Fase de desenvolvimento:
Já em meados de Janeiro de 2020, a BioNtech iniciou os testes iniciais em animais e os estudos toxicológicos sobre a SRA-CoV-2. Dois meses mais tarde, foi anunciada uma colaboração com a Pfizer e foram realizados estudos de Fase 1 e 2/3 nos EUA e na UE em Junho e Julho, respectivamente.
Visão geral do estudo atual:
Os critérios de inclusão para o estudo incluem: Os participantes devem ser voluntários entre 18 e 85 anos de idade, ter um índice de massa corporal entre 19 kg/m² e 30 kg/m², e pesar pelo menos 50 kg na primeira visita. Enquanto na fase 1/2 (ou seja, fases 1 e 2) foram testados exactamente 456 participantes, na fase 2/3 houve até 30.000 participantes do estudo de mais de 150 centros de ensaios clínicos em todo o mundo (seis deles na Alemanha) que receberam uma dose de 30 µg da vacina duas vezes, com um intervalo de 21 dias. Na atual fase experimental 3, que começou em 27 de julho, 43.931 sujeitos participaram até 30 de novembro de 2020. De acordo com o fabricante, estima-se que o ensaio continuará por mais dois anos, até 29 de janeiro de 2023, a fim de observar os efeitos a longo prazo também.
Como funciona a BNT162:
A vacina consiste em um RNA mensageiro, um pequeno segmento de material genético que passa uma tarefa para as células humanas.

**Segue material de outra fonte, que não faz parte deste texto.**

(* ===== verification/Release.v ===== *)
(** * The attribute release policy

    [campusid/policy/release.py], [campusid/policy/pairwise.py],
    [campusid/oidc/claims.py] and [campusid/oidc/identity.py]: what a service
    provider may see of a person, under which name it sees them, and which claims
    that becomes.  The regular-expression matcher and HMAC-SHA256 are parameters:
    the theorems hold for every one. *)

From S2P Require Import Prelude PyStr Base64 Json Dict Sessions Lifecycle Attributes.

Module Release.

Inductive Effect : Type := ALLOW | ALLOW_VALUE | DENY | REQUIRE_CONSENT.
Inductive SubjectIdMode : Type := PAIRWISE | SHARED.

Inductive Basis : Type :=
| RESTRICTED | FERPA_SUPPRESSED | UNKNOWN_ATTRIBUTE | EXPLICIT_DENY | EXPLICIT_ALLOW
| VALUE_FILTER | ENTITY_CATEGORY | CONSENT_GIVEN | CONSENT_REQUIRED | DEFAULT_DENY.

(** [basis.value]. *)
Definition basis_text (b : Basis) : string :=
  match b with
  | RESTRICTED => "restricted" | FERPA_SUPPRESSED => "ferpa_suppressed" | UNKNOWN_ATTRIBUTE => "unknown_attribute"
  | EXPLICIT_DENY => "explicit_deny" | EXPLICIT_ALLOW => "explicit_allow" | VALUE_FILTER => "value_filter"
  | ENTITY_CATEGORY => "entity_category" | CONSENT_GIVEN => "consent_given" | CONSENT_REQUIRED => "consent_required"
  | DEFAULT_DENY => "default_deny"
  end.

#[global] Instance Effect_eq_dec : EqDecision Effect.
Proof. solve_decision. Defined.
#[global] Instance SubjectIdMode_eq_dec : EqDecision SubjectIdMode.
Proof. solve_decision. Defined.

Record ReleaseRule : Type := {
  rule_id : string;
  effect : Effect;
  attribute : string;
  value_filter : option string;
  precedence : Z;
}.

(** [display_name] keeps the document's value, of which the code takes [str]. *)
Record ReleasePolicy : Type := {
  sp_entity_id : string;
  display_name : option json;
  entity_categories : gset string;
  subject_id_mode : SubjectIdMode;
  internal_school_official : bool;
  require_encrypted_assertion : bool;
  rules : list ReleaseRule;
}.

(** [ReleasePolicy(sp_entity_id=...)]: no rules. *)
Definition bare_policy (entity_id : string) : ReleasePolicy :=
  {| sp_entity_id := entity_id; display_name := None; entity_categories := ∅;
     subject_id_mode := PAIRWISE; internal_school_official := false;
     require_encrypted_assertion := false; rules := [] |}.

Record Subject : Type := { person_key : string; ferpa_directory_suppressed : bool }.

Record Decision : Type := {
  de_attribute : string;
  released : bool;
  de_values : list string;
  basis : Basis;
  de_rule_id : option string;
}.

Record ReleaseResult : Type := {
  attributes : list (string * list string);
  decisions : list Decision;
}.

Definition withheld (name : string) (b : Basis) (rule : option string) : Decision :=
  {| de_attribute := name; released := false; de_values := []; basis := b; de_rule_id := rule |}.
Definition granted (name : string) (values : list string) (b : Basis) (rule : option string) : Decision :=
  {| de_attribute := name; released := true; de_values := values; basis := b; de_rule_id := rule |}.

Definition _suppressed (policy : ReleasePolicy) (subject : Subject)
    (a : Attributes.AttributeDefinition) : bool :=
  ferpa_directory_suppressed subject && Attributes.ferpa_directory_item a &&
  negb (internal_school_official policy).

Definition _in_entity_category_bundle (policy : ReleasePolicy) (name : string) : bool :=
  bool_decide (Attributes.RESEARCH_AND_SCHOLARSHIP ∈ entity_categories policy) &&
  bool_decide (name ∈ Attributes.RS_BUNDLE).

Definition by_precedence (r1 r2 : ReleaseRule) : bool := (precedence r1 <=? precedence r2)%Z.

Definition subject_identifier_attribute (policy : ReleasePolicy) : string :=
  match subject_id_mode policy with SHARED => Attributes.SUBJECT_ID | PAIRWISE => Attributes.PAIRWISE_ID end.

Section engine.
(** [re.fullmatch(pattern, value) is not None]. *)
Context (fullmatch : string -> string -> bool).

Definition matches (rule : ReleaseRule) (value : string) : bool :=
  match value_filter rule with
  | None => true
  | Some pattern => fullmatch pattern value
  end.

(** Every branch of the loop over the sorted rules returns at the first rule
    that names the attribute. *)
Definition _decide (policy : ReleasePolicy) (subject : Subject) (name : string) (values : list string)
    (consented : gset string) : Decision :=
  match Attributes.definition name with
  | None => withheld name UNKNOWN_ATTRIBUTE None
  | Some a =>
      if bool_decide (Attributes.classification a = Attributes.RESTRICTED) then withheld name RESTRICTED None
      else if _suppressed policy subject a then withheld name FERPA_SUPPRESSED None
      else match List.find (fun r => String.eqb (attribute r) name) (Sort.sort by_precedence (rules policy)) with
           | Some rule =>
               match effect rule with
               | DENY => withheld name EXPLICIT_DENY (Some (rule_id rule))
               | ALLOW => granted name values EXPLICIT_ALLOW (Some (rule_id rule))
               | REQUIRE_CONSENT =>
                   if bool_decide (name ∈ consented)
                   then granted name values CONSENT_GIVEN (Some (rule_id rule))
                   else withheld name CONSENT_REQUIRED (Some (rule_id rule))
               | ALLOW_VALUE =>
                   let kept := List.filter (matches rule) values in
                   {| de_attribute := name; released := match kept with [] => false | _ => true end;
                      de_values := kept; basis := VALUE_FILTER; de_rule_id := Some (rule_id rule) |}
               end
           | None =>
               if _in_entity_category_bundle policy name then granted name values ENTITY_CATEGORY None
               else withheld name DEFAULT_DENY None
           end
  end.

Fixpoint evaluate_loop (policy : ReleasePolicy) (subject : Subject) (available : list (string * list string))
    (consented : gset string) (names : list string) (acc : ReleaseResult) : ReleaseResult :=
  match names with
  | [] => acc
  | name :: names' =>
      let decision := _decide policy subject name (default [] (Dict.get available name)) consented in
      evaluate_loop policy subject available consented names'
        {| decisions := decisions acc ++ [decision];
           attributes :=
             match released decision, de_values decision with
             | true, _ :: _ => Dict.set (attributes acc) name (de_values decision)
             | _, _ => attributes acc
             end |}
  end.

Definition evaluate (policy : ReleasePolicy) (subject : Subject) (available : list (string * list string))
    (consented : gset string) : ReleaseResult :=
  evaluate_loop policy subject available consented (merge_sort String.le (available.*1))
    {| attributes := []; decisions := [] |}.

(** ** Properties of the engine *)

(** The first of some rules: the earliest of the lowest precedence. *)
Definition first_of (l : list ReleaseRule) (rule : ReleaseRule) : Prop :=
  exists before after, l = before ++ rule :: after /\
    (forall r, r ∈ before -> (precedence rule < precedence r)%Z) /\
    (forall r, r ∈ after -> (precedence rule <= precedence r)%Z).

(** *** The documented order: suppression, denial, permission, category, consent *)

Definition permits (e : Effect) : bool := match e with ALLOW | ALLOW_VALUE => true | DENY | REQUIRE_CONSENT => false end.
Definition permissions (policy : ReleasePolicy) (name : string) : list ReleaseRule :=
  List.filter (fun r => String.eqb (attribute r) name && permits (effect r)) (rules policy).

(** What the service provider may see of [values].  The attribute is known, is no
    education record and is not suppressed; no rule denies it; and the first rule
    that permits it lets these values through, or, where no rule permits it, the
    category of the provider or the subject's consent to a rule that asks for it
    lets all of them through. *)
Definition entitled (policy : ReleasePolicy) (subject : Subject) (consented : gset string)
    (name : string) (values vs : list string) : Prop :=
  vs <> [] /\
  (exists a, Attributes.definition name = Some a /\ Attributes.classification a <> Attributes.RESTRICTED /\
    (ferpa_directory_suppressed subject = true -> Attributes.ferpa_directory_item a = true ->
     internal_school_official policy = true)) /\
  (forall rule, rule ∈ rules policy -> attribute rule = name -> effect rule <> DENY) /\
  ((exists rule, first_of (permissions policy name) rule /\
      vs = if bool_decide (effect rule = ALLOW) then values else List.filter (matches rule) values) \/
   (permissions policy name = [] /\ vs = values /\
     ((Attributes.RESEARCH_AND_SCHOLARSHIP ∈ entity_categories policy /\ name ∈ Attributes.RS_BUNDLE) \/
      (name ∈ consented /\ exists rule, rule ∈ rules policy /\ attribute rule = name /\ effect rule = REQUIRE_CONSENT)))).

(** The policy lists its rules in that order: the denials of an attribute come before
    its other rules, the permissions before the requests for consent, and consent is
    not asked for what the category grants anyway.  The engine reads the rules by
    precedence alone, so it keeps the documented order for such policies. *)
Definition in_documented_order (policy : ReleasePolicy) : Prop :=
  forall r1, r1 ∈ rules policy ->
    (effect r1 = REQUIRE_CONSENT -> Attributes.RESEARCH_AND_SCHOLARSHIP ∈ entity_categories policy ->
     attribute r1 ∉ Attributes.RS_BUNDLE) /\
    forall r2, r2 ∈ rules policy -> attribute r2 = attribute r1 ->
      (effect r1 = DENY -> effect r2 <> DENY -> (precedence r1 < precedence r2)%Z) /\
      (permits (effect r1) = true -> effect r2 = REQUIRE_CONSENT -> (precedence r1 < precedence r2)%Z).

(** *** What the engine does *)

(** The rule that speaks for an attribute: the first of those that name it. *)
Definition governs (policy : ReleasePolicy) (name : string) (rule : ReleaseRule) : Prop :=
  first_of (List.filter (fun r => String.eqb (attribute r) name) (rules policy)) rule.

(** What it releases of [values]. *)
Definition let_through (policy : ReleasePolicy) (subject : Subject) (consented : gset string)
    (name : string) (values vs : list string) : Prop :=  vs <> [] /\
  (exists a, Attributes.definition name = Some a /\ Attributes.classification a <> Attributes.RESTRICTED /\
    (ferpa_directory_suppressed subject = true -> Attributes.ferpa_directory_item a = true ->
     internal_school_official policy = true)) /\
  ((exists rule, governs policy name rule /\
     ((effect rule = ALLOW /\ vs = values) \/
      (effect rule = REQUIRE_CONSENT /\ name ∈ consented /\ vs = values) \/
      (effect rule = ALLOW_VALUE /\ vs = List.filter (matches rule) values))) \/
   ((forall rule, rule ∈ rules policy -> attribute rule <> name) /\
    Attributes.RESEARCH_AND_SCHOLARSHIP ∈ entity_categories policy /\ name ∈ Attributes.RS_BUNDLE /\
    vs = values)).

Lemma by_precedence_total r1 r2 : by_precedence r1 r2 = false -> by_precedence r2 r1 = true.
Proof. unfold by_precedence. intros H. bool_prop. apply Z.leb_le. lia. Qed.

Lemma by_precedence_trans r1 r2 r3 :
  by_precedence r1 r2 = true -> by_precedence r2 r3 = true -> by_precedence r1 r3 = true.
Proof. unfold by_precedence. intros. bool_prop. apply Z.leb_le. lia. Qed.

Lemma find_head {A} (f : A -> bool) l : List.find f l = head (List.filter f l).
Proof. induction l as [|x l IH]; simpl; [done|]. by destruct (f x). Qed.

Lemma first_of_unique l r1 r2 : first_of l r1 -> first_of l r2 -> r1 = r2.
Proof.
  intros (b1 & a1 & E1 & Hb1 & Ha1) (b2 & a2 & E2 & Hb2 & Ha2). rewrite E1 in E2. clear E1.
  revert b2 E2 Hb2. induction b1 as [|x b1 IH]; intros [|y b2] E2 Hb2; injection E2 as ? E2; subst.
  - done.
  - assert (r2 ∈ b2 ++ r2 :: a2) as H by (apply elem_of_app; right; constructor).
    apply Ha1 in H. pose proof (Hb2 y ltac:(constructor)). lia.
  - assert (r1 ∈ b1 ++ r1 :: a1) as H by (apply elem_of_app; right; constructor).
    apply Ha2 in H. pose proof (Hb1 r2 ltac:(constructor)). lia.
  - apply (IH (fun r Hr => Hb1 r (list_elem_of_further _ _ _ Hr)) b2 E2).
    intros r Hr. apply Hb2. by right.
Qed.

O material genético é encerrado por uma camada de gordura para que possa entrar com segurança nas células do corpo humano. As células devem então produzir uma versão de um imunogénio, ou seja, antigénio, ou proteína alvo, ou seja, parte do vírus, que é suposto activar a própria resposta imunológica do organismo contra o vírus SRA-CoV-2. Segundo o fabricante, o sistema imunológico deve ser estimulado para produzir anticorpos protetores. Como resultado, o sistema imunológico humano deve aprender a reconhecer o vírus por si mesmo no momento do contato, prevenindo assim a infecção subsequente. Esta vacina contra o mRNA não contém o vírus SRA-CoV-2 e, portanto, não apresenta risco de infecção, de acordo com o fabricante. Ainda não está claro por quanto tempo a vacina pode ser eficaz.
A vacina, que é 95% eficaz, deve ser administrada duas vezes com um intervalo de 21 dias. Um requisito técnico é armazenar a BNT162 à temperatura de -75°C necessária para isso.

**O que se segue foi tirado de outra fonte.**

(* ===== verification/Clients.v ===== *)
(** * Registered clients and PKCE

    [campusid/oidc/pkce.py], [clients.py], [registry.py] and [models.py]: what a
    relying party may ask for, how it proves itself, and the table of
    registrations.  SHA-256 is a parameter; a comparison in constant time is a
    comparison. *)

From S2P Require Import Prelude PyStr Dict Base64 Json JsonText JsonLoads Errors Url Attributes Release.

Module Pkce.

Definition S256 := "S256".
Definition MIN_VERIFIER_LENGTH : nat := 43.
Definition MAX_VERIFIER_LENGTH : nat := 128.

Definition invalid_request (reason : ReasonCode) : exn := OAuthError INVALID_REQUEST reason.

(** [s] without one final newline: [$] matches before it. *)
Definition newline : ascii := ascii_of_nat 10.
Definition before_newline (s : string) : string :=
  match Py.rpartition newline s with
  | (Some body, "") => body
  | _ => s
  end.

(** [_VERIFIER_CHARSET.match(s)]: the unreserved characters. *)
Definition _VERIFIER_CHARSET (s : string) : bool :=
  let body := before_newline s in negb (String.eqb body "") && Py.sforall Url.unreserved body.

Definition assert_supported_method (method : option string) : result exn unit :=
  match method with
  | Some m => if String.eqb m S256 then Ok tt else Err (invalid_request PKCE_METHOD_UNSUPPORTED)
  | None => Err (invalid_request PKCE_METHOD_UNSUPPORTED)
  end.

Definition assert_valid_challenge (challenge : option string) : result exn unit :=
  match challenge with
  | None | Some "" => Err (invalid_request PKCE_REQUIRED)
  | Some c =>
      raise* invalid_request PKCE_REQUIRED when
        negb (Nat.eqb (String.length c) MIN_VERIFIER_LENGTH) || negb (_VERIFIER_CHARSET c);
      Ok tt
  end.

Section pkce.
Context (sha256 : string -> string).

Definition compute_challenge (verifier : string) : string := Base64.b64url (sha256 verifier).
(** The cut is on the sequence, so a pass can delete what is not old.  An
    event recorded after another but stamped before the cutoff drags every
    earlier row with it, however recent. *)
Theorem late_stamp_prunes_recent c s older by_ why now wall batch d old recent :
  distinct (rows s) -> (1 <= batch)%nat ->
  old ∈ rows s -> recent ∈ rows s -> (ar_seq recent < ar_seq old)%Z ->
  (ar_occurred_at old < now - older <= ar_occurred_at recent)%Z ->
  exists c' s' handed report,
    prune c s older true by_ why now wall batch d (Lost false) = Some (c', s', handed, report) /\ recent ∉ rows s'.
Proof.
  intros Hd Hb Ho Hr Hseq Ht. unfold prune, _boundary, newest.
  set (F := List.filter (fun r => (ar_occurred_at r <? now - older)%Z) (rows s)).
  assert (old ∈ F) as HoF by (apply list_elem_of_In, filter_In; split; [by apply list_elem_of_In|apply Z.ltb_lt; lia]).
  assert (ascending (Sort.sort by_seq F)) as Ha.
  { subst F. rewrite <- (Sort.filter_sort _ by_seq_total by_seq_trans). by apply ascending_filter, ascending_sort. }
  apply (Sort.elem_of_sort by_seq) in HoF.
  destruct (last (Sort.sort by_seq F)) as [e|] eqn:Ee.
  2: { apply last_None in Ee. rewrite Ee in HoF. by apply elem_of_nil in HoF. }
  cbn [fmap option_fmap option_map negb]. rewrite export_total by done. cbn [mbind option_bind].
  eexists _, _, _, _. split; [done|]. cbn [rows skip_seq _write cut fst snd record].
  intros H. apply list_elem_of_In, filter_In in H as [_ H]. bool_prop.
  apply last_Some in Ee as [P Ee]. rewrite Ee in Ha, HoF. apply ascending_app in Ha as (_ & _ & Ha).
  apply elem_of_app in HoF as [HoF| ->%list_elem_of_singleton]; [|lia].
  specialize (Ha old e HoF ltac:(constructor)). lia.
Qed.

(** ** Reading page by page *)

Lemma newest_first_total r1 r2 : newest_first r1 r2 = false -> newest_first r2 r1 = true.
Proof. apply by_seq_total. Qed.
Lemma newest_first_trans r1 r2 r3 : newest_first r1 r2 = true -> newest_first r2 r3 = true -> newest_first r1 r3 = true.
Proof. unfold newest_first. intros. bool_prop. apply Z.leb_le. lia. Qed.

Lemma StronglySorted_rev (l : list AuditEventRecord) :
  ascending l -> StronglySorted newest_first (rev l).
Proof.
  induction 1 as [|r l Hl IH Hr]; simpl; [constructor|].
  clear Hl. rewrite Forall_forall in Hr. assert (forall x, x ∈ rev l -> newest_first x r = true) as H.
  { intros x Hx. apply list_elem_of_In, in_rev, list_elem_of_In in Hx. apply Z.leb_le. specialize (Hr x Hx). cbn in Hr. lia. }
  clear Hr. revert IH H. generalize (rev l). clear l. intros l Hs H. induction Hs as [|x l Hs IH Hx]; simpl; [repeat constructor|].
  constructor; [apply IH; intros y Hy; apply H; by right|]. apply Forall_app. split; [done|].
  constructor; [|constructor]. apply Is_true_true, H. constructor.
Qed.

Os doentes em risco, ou seja, os idosos nos lares e o seu pessoal, são uma prioridade, dizem as autoridades. Acima dos 80 anos e os profissionais de saúde foram acrescentados à lista imediatamente a seguir. Uma vez que os hospitais já dispõem de instalações para armazenar a vacina conforme necessário, ela provavelmente estará disponível para a vacinação lá primeiro.
Existem efeitos secundários?
Até agora tudo bem, pois não foram relatados efeitos colaterais graves pelas mais de 43.000 pessoas que receberam a vacina. Os únicos efeitos secundários foram a fadiga a 3,8% dos sujeitos e a dor de cabeça a 2,0%. Os ingredientes exatos da vacina ainda não foram liberados para o público.

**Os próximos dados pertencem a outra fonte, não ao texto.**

(* ===== verification/OAuth.v ===== *)
(** * The authorization and token endpoints

    [campusid/routes/oauth2.py] and the client-session index of
    [campusid/oidc/logout.py]: the handlers of [/oauth2/authorize], [/par],
    [/token], [/introspect] and [/revoke] in the monad of [Site.v], over the
    grants, the sessions, the pushed requests, the clients, the release engine and
    the token formats.  An authorization request is the dict the handler passes
    around; its values are strings, [None] and one flag. *)

From S2P Require Import Prelude PyStr Dict Base64 Json JsonText JsonLoads Errors Url Redis Codec Grants Sessions Pending Throttle.
From S2P Require Import Jwt Lifecycle Registry Attributes Release Tokens Clients AuditTrail AuditLog Site.
Import Site.

Module OAuth.

Definition PENDING_KEY_PREFIX := "oidc:pending:".
Definition PENDING_TTL : duration := 600 * SECOND.
Definition RESPONSE_TYPE_CODE := "code".
Definition GRANT_AUTHORIZATION_CODE := "authorization_code".
Definition GRANT_REFRESH_TOKEN := "refresh_token".
Definition GRANT_CLIENT_CREDENTIALS := "client_credentials".

(** [campusid/oidc/logout.py]: which clients hold a session. *)
Definition CLIENT_SESSION_PREFIX := "oidc:session-clients:".
Definition CLIENT_SESSION_TTL : duration := 12 * 3600 * SECOND.
Definition record (sid client_id : string) : prog unit :=
  let key := CLIENT_SESSION_PREFIX +:+ sid in
  do* set_add key client_id;
  expire_key key (ttl_seconds CLIENT_SESSION_TTL).
Definition clients_for (sid : string) : prog (list string) := set_members (CLIENT_SESSION_PREFIX +:+ sid).
Definition forget (sid : string) : prog unit := redis_delete (CLIENT_SESSION_PREFIX +:+ sid).

Abbreviation parameters := (list (string * json)).

(** [parameters.get(k)], of a string or [None]. *)
Definition param (p : parameters) (k : string) : option string :=
  match Json.lookup p k with Some (JStr s) => Some s | _ => None end.
(** [if x] for an optional string. *)
Definition present (o : option string) : bool := match o with Some s => negb (String.eqb s "") | None => false end.
Definition or_null (o : option string) : json := Codec.of_opt_str o.

Definition invalid_request : exn := OAuthError INVALID_REQUEST GRANT_INVALID.

Definition unless (c : bool) (e : exn) : result exn unit := if c then Ok tt else Err e.

Definition _check_authorization_request (client : Clients.OidcClient) (p : parameters) : result exn unit :=
  let* _ := unless (bool_decide (param p "response_type" = Some RESPONSE_TYPE_CODE)) (OAuthError UNSUPPORTED_RESPONSE_TYPE GRANT_INVALID) in
  let* _ := unless (present (param p "state")) invalid_request in
  let* _ := unless (present (param p "nonce")) invalid_request in
  let* _ := Pkce.assert_supported_method (param p "code_challenge_method") in
  let* _ := Pkce.assert_valid_challenge (param p "code_challenge") in
  let* _ := Clients.granted_scopes client (param p "scope") in
  unless (negb (Clients.require_par client) || bool_decide (Json.lookup p "pushed" = Some (JBool true))) invalid_request.

(** The claims and subject a client is told are keyed by attribute. *)
Definition sorted_keys (m : list (string * json)) : list string := merge_sort String.le m.*1.

Definition decision_json (d : Release.Decision) : json := JObj [
  ("attribute", JStr (Release.de_attribute d)); ("released", JBool (Release.released d));
  ("basis", JStr (Release.basis_text (Release.basis d))); ("rule_id", or_null (Release.de_rule_id d))].

Definition release_detail (identity : Release.ReleasedIdentity) : list (string * json) := [
  ("protocol", JStr "oidc"); ("released", Codec.of_strings (sorted_keys (Release.ri_claims identity)));
  ("decisions", JArr (decision_json <$> Release.ri_decisions identity))].

Section oauth.
Context {R : Type} `{RedisServer R} {Priv Pub : Type} `{RsaLib Priv Pub}.

Abbreviation M := (Site.M (R := R)).

(** The settings, the stores that do not change while a request runs, and the
    functions of other packages. *)
Record App : Type := {
  oidc_issuer : string;
  scope : string;
  pairwise_salt : string;
  keys : Jwt.KeySet (Priv := Priv);
  policies : string -> Release.ReleasePolicy;
  netloc_ok : string -> bool;
  replaced : string -> string;
  sha256 : string -> string;
  sha256_hex : string -> string;
  digest32 : string -> string;
  hmac_sha256 : string -> string -> string;
  fullmatch : string -> string -> bool;
  float_repr : Z -> Z -> string;
  isoformat : moment -> string;
  shown : json -> string;
  draw : nat -> string;
  auth_rate_per_address : Z;
  auth_rate_per_account : Z;
  auth_rate_window : Z;
}.
Context (app : App).

Definition token_urlsafe : M string := fresh (draw app).

(** ** Sessions and identities *)

Definition load (sid : string) : M (option Sessions.Session) :=
  get* now := get_now in
  load_session (Sessions.load (sha256_hex app) Sessions.IDLE_TIMEOUT Sessions.ABSOLUTE_TIMEOUT Sessions.SESSION_KEY_PREFIX sid now).

Definition _current_session (q : Request) : M (option Sessions.Session) :=
  match Dict.get (rq_cookies q) SESSION_COOKIE with
  | None | Some "" => ret None
  | Some sid => load sid
  end.

(** [release_to] raises [ValueError] for a salt that is too short. *)
Definition release (session : Sessions.Session) (client : Clients.OidcClient) (scopes : gset string) :
    M Release.ReleasedIdentity :=
  match Release.release_to (fullmatch app) (hmac_sha256 app) session (policies app (Clients.client_id client)) scopes
          (pairwise_salt app) (scope app) false ∅ with
  | Ok identity => ret identity
  | Err _ => throw ValueError
  end.

(** ** The login handoff *)

Definition _take_pending (pending : string) : M (option parameters) :=
  get* raw := redis (redis_getdel (PENDING_KEY_PREFIX +:+ pending)) in
  match raw with
  | None => ret None
  | Some raw => get* p := lift (Codec.members raw) in ret (Some p)
  end.

Definition _start_login (p : parameters) : M Response :=
  get* pending := token_urlsafe in
  get* chain := correlation in
  then* redis (redis_set (PENDING_KEY_PREFIX +:+ pending) (SJson (JObj (Json.insert p "correlation_id" (JStr chain))))
                 (ttl_seconds PENDING_TTL));
  let resume := "/oauth2/authorize?" +:+ Url.urlencode [("pending", pending)] in
  ret (redirect ("/saml/sso?" +:+ Url.urlencode [("return_to", resume)]) NO_STORE []).

Definition _rejoin_chain (p : parameters) (fallback : string) : M string :=
  match param p "correlation_id" with
  | None | Some "" => ret fallback
  | Some stored => then* set_correlation_id stored; ret stored
  end.

(** ** The authorization endpoint *)

Record AuthorizationRequest : Type := {
  q_client_id : option string; q_redirect_uri : option string; q_response_type : option string;
  q_scope : option string; q_state : option string; q_nonce : option string;
  q_code_challenge : option string; q_code_challenge_method : option string;
  q_request_uri : option string; q_pending : option string }.

Definition direct_parameters (a : AuthorizationRequest) : parameters := [
  ("client_id", or_null (q_client_id a)); ("redirect_uri", or_null (q_redirect_uri a));
  ("response_type", or_null (q_response_type a)); ("scope", or_null (q_scope a)); ("state", or_null (q_state a));
  ("nonce", or_null (q_nonce a)); ("code_challenge", or_null (q_code_challenge a));
  ("code_challenge_method", or_null (q_code_challenge_method a)); ("pushed", JBool false)].

(** The parameters of the request and the reference its errors carry, or the
    response where there are none. *)
Definition gather (a : AuthorizationRequest) (reference : string) : M (Response + parameters * string) :=
  match q_pending a with
  | Some pending =>
      get* stashed := _take_pending pending in
      match stashed with
      | None => get* r := reject (Some reference) in ret (inl r)
      | Some p => get* reference := _rejoin_chain p reference in ret (inr (p, reference))
      end
  | None =>
      match q_request_uri a with
      | Some request_uri =>
          get* pushed := redis (Pending.consume request_uri (default "" (q_client_id a))) in
          match pushed with
          | Some (JObj m) =>
              let p := Json.insert (Json.insert m "client_id" (or_null (q_client_id a))) "pushed" (JBool true) in
              get* reference := _rejoin_chain p reference in ret (inr (p, reference))
          | Some _ => throw TypeError
          | None => get* r := reject (Some reference) in ret (inl r)
          end
      | None => ret (inr (direct_parameters a, reference))
      end
  end.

Perspectivas para o futuro:
Esta vacina foi especificamente desenvolvida em colaboração entre a Pfizer e a BioNtech. Assim, estes fabricantes também têm propriedade intelectual sobre o mesmo. A nível mundial, espera-se que até ao final de 2020 sejam produzidas até 50 milhões de doses de vacina. Até ao final do ano seguinte, espera-se que sejam produzidas até 1,3 mil milhões de doses.